What is required
All that should come back is the lines of the data below from the one containing "match parts with" to the one containing "(** Falsy numbers: [0] and [NaN]. *)", inclusive, exactly as they stand.

Data for review
Lemma sole_parent_split g p c :
  sole_parent g p c = true ->
  exists cs1 cs2, g !! p = Some (cs1 ++ c :: cs2) /\ (c ∉ cs1) /\ (c ∉ cs2).
Proof.
  intros Hsp. apply andb_true_iff in Hsp as [Hlt Hsp].
  apply Nat.ltb_lt in Hlt.
  destruct (lookup_lt_is_Some_2 g p Hlt) as [cs Hl].
  pose proof (sole_parent_from_lookup 0 p c g p cs Hsp Hl) as Hocc.
  simpl in Hocc. destruct (decide (p = p)); [| done].
  destruct (occurrences_one c cs Hocc) as (cs1 & cs2 & -> & H1 & H2).
  by exists cs1, cs2.
Qed.

Lemma sole_parent_edge g p c : sole_parent g p c = true -> edge g p c.
Proof.
  intros Hsp. destruct (sole_parent_split g p c Hsp) as (cs1 & cs2 & Hl & _).
  eexists. split; [exact Hl |]. apply elem_of_app. right. left.
Qed.

(** A node with a single parent is reached only through that parent. *)
Lemma reach_through_parent g p c a :
  sole_parent g p c = true -> reach g a c -> a = c \/ reach g a p.
Proof.
  intros Hsp Hr. apply rtc_inv_r in Hr as [-> | (q & Hq & Hedge)]; [by left |].
  right. by rewrite <- (sole_parent_only g p c q Hsp Hedge).
Qed.

(** So a younger sibling's subtree, or the node's own subtree, never
    contains it. *)
Lemma not_reach_sole g p c a :
  wf_graph g = true -> sole_parent g p c = true ->
  p < a -> a <> c -> ~ reach g a c.
Proof.
  intros Hwf Hsp Hlt Hne Hr.
  destruct (reach_through_parent g p c a Hsp Hr) as [-> | Hp]; [done |].
  apply (reach_le g a p Hwf) in Hp. lia.
Qed.

End Graphs.

(** ** Worlds: what a push can change *)

Section Footprint.

Context {T : Type} `{EqDecision T}.
Implicit Types (w : World T) (s : Signal T) (v : T) (P Q : nat -> Prop).

Lemma shape_skel w : shape w = children <$> skel w.
Proof.
  unfold shape, skel. rewrite <- list_fmap_compose. by apply list_fmap_ext.
Qed.

Lemma skel_shape w w' : skel w' = skel w -> shape w' = shape w.
Proof. intros Hs. by rewrite !shape_skel, Hs. Qed.

Lemma skel_length w w' :
  skel w' = skel w -> length (nodes w') = length (nodes w).
Proof.
  intros Hs. apply (f_equal length) in Hs. unfold skel in Hs.
  by rewrite !length_fmap in Hs.
Qed.

Lemma skel_lookup w w' n s s' :
  skel w' = skel w -> nodes w !! n = Some s -> nodes w' !! n = Some s' ->
  children s' = children s /\ transform s' = transform s
  /\ observers s' = observers s.
Proof.
  intros Hs Hl Hl'. apply (f_equal (fun l => l !! n)) in Hs. unfold skel in Hs.
  rewrite !list_lookup_fmap, Hl, Hl' in Hs. simpl in Hs.
  injection Hs as H1 H2 H3. done.
Qed.

Lemma skel_lookup_is_Some w w' n s :
  skel w' = skel w -> nodes w !! n = Some s -> is_Some (nodes w' !! n).
Proof.
  intros Hs Hl. apply lookup_lt_is_Some. rewrite (skel_length _ _ Hs).
  apply lookup_lt_is_Some. by eexists.
Qed.

Lemma shape_lookup w n s :
  nodes w !! n = Some s -> shape w !! n = Some (children s).
Proof. intros Hl. unfold shape. by rewrite list_lookup_fmap, Hl. Qed.

Lemma skel_alter_node f n w :
  (forall s, skeleton (f s) = skeleton s) -> skel (alter_node f n w) = skel w.
Proof.
  intros Hf. unfold skel, alter_node. simpl.
  rewrite (list_fmap_alter skeleton f id).
  - by apply list_alter_id.
  - apply Forall_forall. intros s _. apply Hf.
Qed.

Lemma touches_refl P w : touches P w w.
Proof.
  repeat split; try done. exists []. by rewrite app_nil_r.
Qed.

Lemma touches_trans P w1 w2 w3 :
  touches P w1 w2 -> touches P w2 w3 -> touches P w1 w3.
Proof.
  intros (Hs1 & Hn1 & Hf1 & l1 & Hl1 & HF1) (Hs2 & Hn2 & Hf2 & l2 & Hl2 & HF2).
  repeat split; try congruence.
  - intros n Hn. by rewrite Hf2, Hf1.
  - exists (l1 ++ l2). split; [by rewrite Hl2, Hl1, app_assoc |].
    by apply Forall_app.
Qed.

Lemma touches_mono P Q w w' :
  (forall n, P n -> Q n) -> touches P w w' -> touches Q w w'.
Proof.
  intros HPQ (Hs & Hn & Hf & l & Hl & HF). repeat split; try done.
  - intros n Hn'. apply Hf. intros HP. by apply Hn', HPQ.
  - exists l. split; [done |]. eapply Forall_impl; [exact HF |].
    simpl. intros e. apply HPQ.
Qed.

Lemma touches_alter_node P f n w :
  (forall s, skeleton (f s) = skeleton s) -> P n ->
  touches P w (alter_node f n w).
Proof.
  intros Hf HP. repeat split.
  - by apply skel_alter_node.
  - intros m Hm. simpl. apply list_lookup_alter_ne. intros ->. done.
  - exists []. by rewrite app_nil_r.
Qed.

Lemma touches_record P e w : P (event_node e) -> touches P w (record e w).
Proof.
  intros HP. repeat split. exists [e]. split; [done |]. by apply Forall_singleton.
Qed.

Lemma announce_at sig prev v o :
  Forall (fun e => event_node e = sig) (announce sig prev v o).
Proof.
  unfold announce.
  destruct (kind o); [| destruct prev as [u |]; [destruct (isEqual u v) |] |];
    repeat constructor.
Qed.

Lemma notify_all_nodes sig prev v os w :
  nodes (foldl (notify sig prev v) w os) = nodes w
  /\ now (foldl (notify sig prev v) w os) = now w
  /\ log (foldl (notify sig prev v) w os)
     = log w ++ (os ≫= announce sig prev v).
Proof.
  revert w. induction os as [| o os IH]; intros w; simpl.
  - by rewrite app_nil_r.
  - destruct (IH (notify sig prev v w o)) as (-> & -> & ->). simpl.
    by rewrite app_assoc.
Qed.

Lemma announce_all_at sig prev v os :
  Forall (fun e => event_node e = sig) (os ≫= announce sig prev v).
Proof.
  induction os as [| o os IH]; simpl; [constructor |].
  apply Forall_app. split; [apply announce_at | exact IH].
Qed.

Lemma touches_notify_all P sig prev v os w :
  P sig -> touches P w (foldl (notify sig prev v) w os).
Proof.
  intros HP. destruct (notify_all_nodes sig prev v os w) as (Hn & Ht & Hl).
  repeat split.
  - unfold skel. by rewrite Hn.
  - done.
  - intros n _. by rewrite Hn.
  - eexists. split; [exact Hl |].
    eapply Forall_impl; [apply announce_all_at |]. simpl. by intros e ->.
Qed.

Lemma deliver_touches push w c v w' :
  push_touches push -> deliver push w c v = Some w' ->
  touches (reach (shape w) c) w w'.
Proof.
  intros Hpush. unfold deliver.
  destruct (nodes w !! c) as [s |]; [| intros [= <-]; apply touches_refl].
  destruct (transform s) as [| fn | predicate | combine | | | delayMs].
  - intros [= <-]. apply touches_refl.
  - apply Hpush.
  - destruct (predicate v); [apply Hpush | intros [= <-]; apply touches_refl].
  - destruct (value s); [apply Hpush | intros [= <-]; apply touches_refl].
  - destruct (value s) as [last |]; [| apply Hpush].
    destruct (isEqual last v); [intros [= <-]; apply touches_refl | apply Hpush].
  - apply Hpush.
  - intros [= <-]. apply touches_alter_node; [done | apply rtc_refl].
Qed.

Lemma propagate_touches push cs v w w' :
  push_touches push -> propagate push cs v w = Some w' ->
  touches (fun n => exists c, c ∈ cs /\ reach (shape w) c n) w w'.
Proof.
  intros Hpush. revert w. induction cs as [| c cs IH]; intros w; simpl.
  - intros [= <-]. apply touches_refl.
  - destruct (deliver push w c v) as [w1 |] eqn:Hd; [| done]. intros Hp.
    pose proof (deliver_touches _ _ _ _ _ Hpush Hd) as H1.
    pose proof (IH _ Hp) as H2.
    assert (shape w1 = shape w) as Hsh by (apply skel_shape, H1).
    rewrite Hsh in H2.
    eapply touches_trans.
    + eapply touches_mono; [| exact H1]. intros n Hn. exists c. split; [left | done].
    + eapply touches_mono; [| exact H2]. intros n (c' & Hc' & Hn).
      exists c'. split; [by right | done].
Qed.

Lemma push_fuel_touches fuel : push_touches (T:=T) (push_fuel fuel).
Proof.
  induction fuel as [| fuel IH]; intros w sig v w'; simpl; [done |].
  destruct (nodes w !! sig) as [s |] eqn:Hs; [| done].
  destruct (propagate _ _ _ _) as [w2 |] eqn:Hp; [| done]. intros [= <-].
  pose proof (propagate_touches _ _ _ _ _ IH Hp) as H2.
  set (w1 := record (Pushed sig v) (alter_node (set_value v) sig w)) in *.
  assert (touches (reach (shape w) sig) w w1) as H1.
  { eapply touches_trans.
    - apply (touches_alter_node _ (set_value v) sig); [done | apply rtc_refl].
    - apply touches_record. apply rtc_refl. }
  assert (shape w1 = shape w) as Hsh by (apply skel_shape, H1).
  rewrite Hsh in H2.
  eapply touches_trans; [exact H1 |]. eapply touches_trans.
  - eapply touches_mono; [| exact H2]. intros n (c & Hc & Hn).
    eapply reach_child; [| exact Hn]. exists (children s).
    split; [by apply shape_lookup | done].
  - apply touches_notify_all.
    (* the graph of [w2] is that of [w] *)
    apply rtc_refl.
Qed.


(** ** The log *)

Lemma pushed_to_app x (l1 l2 : list (Event T)) :
  pushed_to x (l1 ++ l2) = pushed_to x l1 ++ pushed_to x l2.
Proof. apply omap_app. Qed.

Lemma calls_of_app x fn (l1 l2 : list (Event T)) :
  calls_of x fn (l1 ++ l2) = calls_of x fn l1 ++ calls_of x fn l2.
Proof. apply omap_app. Qed.

Lemma pushed_to_away P x (l : list (Event T)) :
  Forall (fun e => P (event_node e)) l -> ~ P x -> pushed_to x l = [].
Proof.
  intros HF Hx. induction HF as [| e l He _ IH]; [done |].
  change (e :: l) with ([e] ++ l). rewrite pushed_to_app, IH, app_nil_r.
  destruct e as [s v | s f v]; [| done]. simpl in He.
  unfold pushed_to. simpl. destruct (decide (s = x)) as [-> | ?]; done.
Qed.

Lemma calls_of_away P x fn (l : list (Event T)) :
  Forall (fun e => P (event_node e)) l -> ~ P x -> calls_of x fn l = [].
Proof.
  intros HF Hx. induction HF as [| e l He _ IH]; [done |].
  change (e :: l) with ([e] ++ l). rewrite calls_of_app, IH, app_nil_r.
  destruct e as [s v | s f v]; [done |]. simpl in He.
  unfold calls_of. simpl.
  destruct (decide (s = x /\ f = fn)) as [[-> _] | ?]; done.
Qed.
(** * Vault curator: filing, undo and learning

    A shallow embedding of the filing engine ([filer.js]), the operation
    ledger ([undo.js]), the learner ([learning.js]), the command handlers
    ([telegram-filer.js]) and the parts of the vault client
    ([vault-client.js]) they call, followed by the properties proved about
    them.

    Conventions of the embedding.
    - A JavaScript string is the list of its UTF-16 code units.
    - A JavaScript number is [NaN], an infinity, or an exact rational: the
      rounding of IEEE doubles is not modelled.
    - [async] functions that are awaited are run to completion in program
      order. A call that the source does not [await] ([trackOperation] in
      [fileNote] and [queueForReview]) is kept in the world as a detached
      call, which has written nothing when its caller returns; [settle]
      runs the detached calls to completion one after another, in the
      order they were started.
    - CouchDB is a finite map from document ids to note documents.  The
      chunk documents that [writeNote] creates and [readNote] joins are
      folded into the note document (split and join cancel); module
      [Chunked] has the store with the chunk documents spelled out. *)

From Stdlib Require Import ZArith NArith QArith Ascii String Lia Bool.
From stdpp Require Import base tactics decidable option list numbers gmap sorting.

Close Scope Q_scope.
Local Open Scope list_scope.

(** ** JavaScript strings *)

Module JsString.

(** A string is a sequence of UTF-16 code units. *)
Abbreviation jsstring := (list N).

(** Code units of an ASCII literal. *)
Definition js (s : string) : jsstring :=
  List.map N_of_ascii (list_ascii_of_string s).

Definition str_eqb (a b : jsstring) : bool := bool_decide (a = b).

(** [String.prototype.startsWith]. *)
Fixpoint startsWith (s p : jsstring) : bool :=
  match p, s with
  | [], _ => true
  | c :: p', d :: s' => (c =? d)%N && startsWith s' p'
  | _ :: _, [] => false
  end.

(** [String.prototype.endsWith]. *)
Definition endsWith (s p : jsstring) : bool :=
  startsWith (rev s) (rev p).

(** [String.prototype.includes]. *)
Fixpoint includes (s p : jsstring) : bool :=
  startsWith s p ||
  match s with
  | [] => false
  | _ :: s' => includes s' p
  end.

(** [String.prototype.toLowerCase] on the letters A-Z.  Code units outside
    that range are left as they are: the Unicode case table is not
    modelled. *)
Definition lower_unit (c : N) : N :=
  if (65 <=? c)%N && (c <=? 90)%N then (c + 32)%N else c.

Definition toLowerCase (s : jsstring) : jsstring := List.map lower_unit s.

(** White space and line terminators: the class [\s] of regular
    expressions, which is also what [trim] and [parseFloat] strip. *)
Definition is_ws (c : N) : bool :=
  ((9 <=? c) && (c <=? 13) || (c =? 32) || (c =? 160) || (c =? 5760)
   || (8192 <=? c) && (c <=? 8202) || (c =? 8232) || (c =? 8233)
   || (c =? 8239) || (c =? 8287) || (c =? 12288) || (c =? 65279))%N.

Fixpoint trimStart (s : jsstring) : jsstring :=
  match s with
  | c :: s' => if is_ws c then trimStart s' else s
  | [] => []
  end.

Definition trimEnd (s : jsstring) : jsstring := rev (trimStart (rev s)).

(** [String.prototype.trim]. *)
Definition trim (s : jsstring) : jsstring := trimEnd (trimStart s).

(** [s.replace(/pat/g, rep)] for a pattern that is a fixed, non-empty
    sequence of code units: every occurrence, left to right, without
    overlap.  [skip] counts the units of a match still to be dropped. *)
Fixpoint replaceAll_from (pat rep : jsstring) (skip : nat) (s : jsstring)
  : jsstring :=
  match s with
  | [] => []
  | c :: s' =>
      match skip with
      | S k => replaceAll_from pat rep k s'
      | O =>
          if startsWith s pat
          then rep ++ replaceAll_from pat rep (length pat - 1) s'
          else c :: replaceAll_from pat rep 0 s'
      end
  end.

Definition replaceAll (pat rep s : jsstring) : jsstring :=
  replaceAll_from pat rep 0 s.

(** [parts.join(sep)]. *)
Fixpoint join (sep : jsstring) (parts : list jsstring) : jsstring :=
  match parts with
  | [] => []
  | [p] => p
  | p :: rest => p ++ sep ++ join sep rest
  end.

(** [s.split(sep)] for a one-unit separator. *)
Fixpoint split_on (sep : N) (s : jsstring) : list jsstring :=
  match s with
  | [] => [[]]
  | c :: s' =>
      if (c =? sep)%N then [] :: split_on sep s'
      else match split_on sep s' with
           | [] => [[c]]
           | w :: ws => (c :: w) :: ws
           end
  end.

(** Decimal digits of a natural number, as [String(n)] prints them. *)
Fixpoint digits_fuel (fuel : nat) (n : N) (acc : jsstring) : jsstring :=
  match fuel with
  | O => acc
  | S f =>
      let acc' := (48 + n mod 10)%N :: acc in
      if (n <? 10)%N then acc' else digits_fuel f (n / 10)%N acc'
  end.

Definition N_to_js (n : N) : jsstring :=
  digits_fuel (S (N.to_nat (N.log2 n))) n [].

End JsString.
Export JsString.

(** ** JavaScript numbers *)

Module JsNum.

Inductive jsnum :=
| NaN
| Inf (negative : bool)
| Fin (q : Q).

Definition Qltb (a b : Q) : bool :=
  (Qnum a * Zpos (Qden b) <? Qnum b * Zpos (Qden a))%Z.

(** [a < b]; every comparison with [NaN] is false. *)
Definition num_ltb (a b : jsnum) : bool :=
  match a, b with
  | NaN, _ | _, NaN => false
  | Inf true, Inf true => false
  | Inf true, _ => true
  | _, Inf true => false
  | Inf false, _ => false
  | Fin _, Inf false => true
  | Fin x, Fin y => Qltb x y
  end.

Definition num_leb (a b : jsnum) : bool :=
  match a, b with
  | NaN, _ | _, NaN => false
  | _, _ => negb (num_ltb b a)
  end.

(** Falsy numbers: [0] and [NaN]. *)
Definition num_truthy (a : jsnum) : bool :=
  match a with
  | NaN => false
  | Inf _ => true
  | Fin q => negb (Qnum q =? 0)%Z
  end.

(** Membership in the closed interval from 0 to 1. *)
Definition in_unit_interval (a : jsnum) : bool :=
  num_leb (Fin 0) a && num_leb a (Fin 1).

Definition is_digit (c : N) : bool := ((48 <=? c) && (c <=? 57))%N.

Fixpoint span_digits (s : jsstring) : jsstring * jsstring :=
  match s with
  | c :: s' =>
      if is_digit c
      then let '(ds, rest) := span_digits s' in (c :: ds, rest)
      else ([], s)
  | [] => ([], [])
  end.

Definition digits_value (ds : jsstring) : Z :=
  fold_left (fun acc d => (10 * acc + (Z.of_N d - 48))%Z) ds 0%Z.

(** The optional sign of a numeric literal. *)
Definition take_sign (s : jsstring) : bool * jsstring :=
  match s with
  | 45%N :: s' => (true, s')
  | 43%N :: s' => (false, s')
  | _ => (false, s)
  end.

(** The exponent part [e], [e+] or [e-] followed by at least one digit,
    and the text after it; exponent 0 when the text has none. *)
Definition exponent_part (s : jsstring) : Z * jsstring :=
  match s with
  | c :: s' =>
      if (c =? 101)%N || (c =? 69)%N then
        let '(neg, s'') := take_sign s' in
        match span_digits s'' with
        | ([], _) => (0%Z, s)
        | (ds, rest) =>
            (if neg then (- digits_value ds)%Z else digits_value ds, rest)
        end
      else (0%Z, s)
  | [] => (0%Z, [])
  end.

(** [m * 10^e / 10^f] in lowest terms. *)
Definition scale10 (m : Z) (f : nat) (e : Z) : Q :=
  let d := (Z.of_nat f - e)%Z in
  if (d <=? 0)%Z then Qred (Qmake (m * 10 ^ (- d))%Z 1)
  else Qred (Qmake m (Z.to_pos (10 ^ d))).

Exercise answer
  match parts with
  | [] => []
  | [p] => p
  | p :: rest => p ++ sep ++ join sep rest
  end.

(** [s.split(sep)] for a one-unit separator. *)
Fixpoint split_on (sep : N) (s : jsstring) : list jsstring :=
  match s with
  | [] => [[]]
  | c :: s' =>
      if (c =? sep)%N then [] :: split_on sep s'
      else match split_on sep s' with
           | [] => [[c]]
           | w :: ws => (c :: w) :: ws
           end
  end.

(** Decimal digits of a natural number, as [String(n)] prints them. *)
Fixpoint digits_fuel (fuel : nat) (n : N) (acc : jsstring) : jsstring :=
  match fuel with
  | O => acc
  | S f =>
      let acc' := (48 + n mod 10)%N :: acc in
      if (n <? 10)%N then acc' else digits_fuel f (n / 10)%N acc'
  end.

Definition N_to_js (n : N) : jsstring :=
  digits_fuel (S (N.to_nat (N.log2 n))) n [].

End JsString.
Export JsString.

(** ** JavaScript numbers *)

Module JsNum.

Inductive jsnum :=
| NaN
| Inf (negative : bool)
| Fin (q : Q).

Definition Qltb (a b : Q) : bool :=
  (Qnum a * Zpos (Qden b) <? Qnum b * Zpos (Qden a))%Z.

(** [a < b]; every comparison with [NaN] is false. *)
Definition num_ltb (a b : jsnum) : bool :=
  match a, b with
  | NaN, _ | _, NaN => false
  | Inf true, Inf true => false
  | Inf true, _ => true
  | _, Inf true => false
  | Inf false, _ => false
  | Fin _, Inf false => true
  | Fin x, Fin y => Qltb x y
  end.

Definition num_leb (a b : jsnum) : bool :=
  match a, b with
  | NaN, _ | _, NaN => false
  | _, _ => negb (num_ltb b a)
  end.

(** Falsy numbers: [0] and [NaN]. *)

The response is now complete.